Septi philo : « De l’origine à l’identité »

Université Populaire de Narbonne (16 au 19 – 07- 09)

 

Introduction à la problématique

 

Michel Tozzi, responsable du pôle philo de l’UPS

 

L’initiative de cette manifestation revient à Alain Delsol, et a été ensuite relayée par Michel Tozzi, responsable du pôle philosophie de l’Université Populaire de Narbonne, dite de Septimanie en relation avec la brillante histoire de la ville. Elle a été ensuite soutenue par Nicole Cathala, adjointe à la culture et au patrimoine à la mairie de Narbonne. La nouvelle équipe municipale a mis en œuvre en juillet 2009 une manifestation qui faisait partie de son programme électoral : le Festival des Cultures de la Méditerranée. Elle a vu positivement l’initiative de ces journées organisées par l’UPS, qui pouvaient s’insérer en « off » de manière très complémentaire à sa propre manifestation.
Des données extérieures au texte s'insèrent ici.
Lemma drains_keeps g s which n : inv (mk_ghost s (from_server g) (from_client g)) -> inv (mk_ghost (drains s which n) (from_server g) (from_client g)).
Proof.
  intros V. unfold drains. destruct ((0 <? n) && (n <=? zlen (output (get s which)))) eqn:E; [|done]. zbool.
  assert (Hsplit := take_drop (Z.to_nat n) (output (get s which))).
  set (rest := drop (Z.to_nat n) (output (get s which))) in *. set (out := take (Z.to_nat n) (output (get s which))) in *. clearbody rest out.
  set (s1 := set s which _). assert (H1 : same_but which s s1) by apply same_set.
  assert (G1 : get s1 which = set_output (get s which) rest (taken (get s which) ++ out)) by apply get_set.
  set (s2 := match rest with [] => _ | _ => _ end).
  assert (H2 : s2 = if (bool_decide (rest = []) && writeCompleteCallback (get s which)) then queue s1 (WriteComplete which) else s1)
    by (unfold s2; destruct rest; [by destruct (writeCompleteCallback _)|done]).
  clearbody s2. subst s2. assert (P1 : pending s1 = pending s) by (unfold s1; by destruct which). clearbody s1.
  eapply (moves_keep g s _ which V); [eapply same_trans; [exact H1|apply same_maybe]|..]; rewrite ?get_maybe, ?G1; cbn; try done.
  - by rewrite <- app_assoc, Hsplit.
  - intros -> ->. rewrite bool_decide_true by done. cbn. apply elem_of_app. right. by apply list_elem_of_singleton.
  - intros ->. by rewrite andb_false_r.
Qed.

Lemma up_keeps g s r : inv (mk_ghost s (from_server g) (from_client g)) -> healthy_write r -> clientConn_ s = false ->
  inv (mk_ghost (onClientConnection s true r) (from_server g) (from_client g)).
Proof.
  intros V Hr Hc. unfold onClientConnection. set (s1 := mk _ _ true true _ _). destruct V as [V1 V2 V3 V4 V5 V6 V7 V8 V9]. cbn [tunnel from_server from_client] in *.
  destruct (V9 Hc) as (Hp & Hrd & Hw). pose proof (V1 kServer) as U1. pose proof (V1 kClient) as U2. pose proof (Hw kServer) as W1. pose proof (Hw kClient) as W2.
  destruct (input (serverConn_ s1)) as [|b d] eqn:E.
  - split; cbn; try done; try (by intros []). intros [] _; cbn; intros H; [done|]. cbn in U2. congruence.
  - assert (Hup : connected (get s1 kClient) = true) by done.
    destruct (send_input_spec s1 kClient r Hup Hr) as (S1 & S2 & S3 & S4 & S5 & fs & S6). cbn zeta in *. set (s2 := send_input s1 kClient r) in *. clearbody s2.
    destruct S1 as [A1 A2 A3 A4 A5 A6]. cbn in *. split; cbn; try congruence.
    + intros []; cbn; [by rewrite S2|congruence].
    + intros _. by rewrite S2.
    + rewrite S2. cbn. rewrite app_nil_r, A5, <- app_assoc. exact V6.
    + rewrite S2. cbn. exact V7.
    + intros [] _; cbn; rewrite ?S2, ?A2; cbn; congruence.
Qed.

Lemma observe_keeps g e : healthy e -> inv g -> exists g', observe g e = Ok g' /\ inv g'.
Proof.
  intros He V. destruct g as [s fs fc]. set (g0 := mk_ghost s fs fc) in *. assert (V' : inv (mk_ghost s (from_server g0) (from_client g0))) by done.
  unfold observe. destruct e as [r| |which d r|which n|]; cbn [tunnel from_server from_client step g0] in *.
  - cbn [mbind res_bind]. eexists. split; [reflexivity|]. rewrite (v_own _ V : own_callbacks s = true). cbn [negb]. rewrite orb_false_r. destruct (clientConn_ s) eqn:Ec; [done|]. by apply (up_keeps g0).
  - done.
  - cbn [mbind res_bind]. eexists. split; [reflexivity|]. unfold takes_part, reads. destruct (reading (get s which)); cbn [andb]; [|done].
    destruct which.
    + unfold onServerMessage. cbn [get set context other]. rewrite (v_context _ V : context s = clientConn_ s). destruct (clientConn_ s) eqn:Ec.
      * rewrite (v_input _ V Ec : input (serverConn_ s) = []). cbn [app]. pose proof (send_keeps g0 s kClient r d V' Ec He) as K. cbn [set get other] in K. rewrite (v_context _ V : context s = clientConn_ s), Ec in K. exact K.
      * destruct V as [V1 V2 V3 V4 V5 V6 V7 V8 V9]. cbn [tunnel from_server from_client] in *. pose proof (V1 kServer) as U1. pose proof (V1 kClient) as U2.
        destruct (V9 Ec) as (P1 & P2 & P3). pose proof (P3 kServer). pose proof (P3 kClient).
        split; cbn; try done; try congruence; try (by intros []; cbn; congruence).
        { intros []; done. }
        { rewrite (app_assoc i0). change (i0 ++ fs) with (i0 ++ from_server g0). by rewrite <- V6, <- !app_assoc. }
        { intros _. split_and!; try done. by intros []. }
    + destruct (clientConn_ s) eqn:Ec; [|done]. cbn [set own_callbacks]. rewrite (v_own _ V : own_callbacks s = true).
      unfold onClientMessage. cbn [get]. rewrite (v_input_client _ V : input (clientConn s) = []). cbn [app].
      pose proof (send_keeps g0 s kServer r d V' Ec He) as K. cbn [set get other] in K. rewrite (v_own _ V : own_callbacks s = true) in K. exact K.
  - cbn [mbind res_bind]. eexists. split; [reflexivity|]. by apply (drains_keeps g0).
  - destruct (functor_keeps g0 s V') as (s' & E & Hv & _). rewrite E. cbn [mbind res_bind]. eexists. split; [reflexivity|]. exact Hv.
Qed.

Lemma observe_all_keeps l : Forall healthy l -> forall g, inv g -> exists g', observe_all g l = Ok g' /\ inv g'.
Proof.
  induction 1 as [|e l He Hl IH]; intros g V; [by exists g|]. destruct (observe_keeps g e He V) as (g1 & E & V1).
  cbn [observe_all]. rewrite E. cbn [mbind res_bind]. by apply IH.
Qed.

(** Running what is queued, once a side has nothing left to send. *)
Lemma functors_resume g n s which : inv (mk_ghost s (from_server g) (from_client g)) -> length (pending s) = n -> clientConn_ s = true ->
  output (get s (other which)) = [] -> exists s', run s (replicate n RunFunctor) = Ok s' /\ reading (get s' which) = true.
Proof.
  revert s. induction n as [|n IH]; intros s V Hn Hc Ho.
  - exists s. split; [done|]. destruct (reading (get s which)) eqn:E; [done|].
    destruct (v_stall _ V which Hc E) as [[? ?]|Hin]; [done|]. cbn in Hin. destruct (pending s); [by apply elem_of_nil in Hin|done].
  - destruct (functor_keeps g s V) as (s1 & E & V1 & P & O). cbn [replicate run step]. rewrite E. cbn [mbind res_bind].
    assert (Hc1 : clientConn_ s1 = true).
    { destruct (clientConn_ s1) eqn:Ec; [done|]. exfalso. clear IH. unfold runFunctor in E. destruct (pending s) as [|f rest]; [done|].
      unfold onHighWaterMark, onWriteComplete, need_client in E. cbn [clientConn_] in E. rewrite Hc in E.
      destruct f as [[] ?|[]]; repeat case_match; injection E as <-; cbn in Ec; congruence. }
    apply IH; [done|rewrite P; destruct (pending s); cbn in *; lia|done|by rewrite O].
Qed.

End Relay.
Il semblait opportun à l’Université Populaire, de par sa vocation, d’accompagner les concerts proposés, les repas aux saveurs partagées, d’une réflexion spécifiquement philosophique autour des questions posées aux individus par la rencontre entre des cultures différentes.

Pour cette première édition, le pôle philosophie de l’UPS a proposé de centrer la réflexion sur la question de l’identité et des origines. L’identité peut s’analyser au point de vue individuel ou/et au niveau collectif. On peut la définir comme la conscience, pour un individu ou un groupe, de former une entité particulière et originale, et de forger cette unité et cette singularité par et dans une histoire et des projets. Le sentiment d’appartenance à une culture est un identifiant fort pour la construction des identités individuelles et collectives, au croisement de l’individuel et du collectif.

La question est actuellement sensible, voire polémique en France, par la confrontation délicate entre la constitution d’une société de fait de plus en plus multiculturelle, et la position juridico-politique républicaine (très différente des pays anglo-saxons), de l’intégration des individus un à un dans la nation, indépendamment de leurs appartenances religieuses et culturelles.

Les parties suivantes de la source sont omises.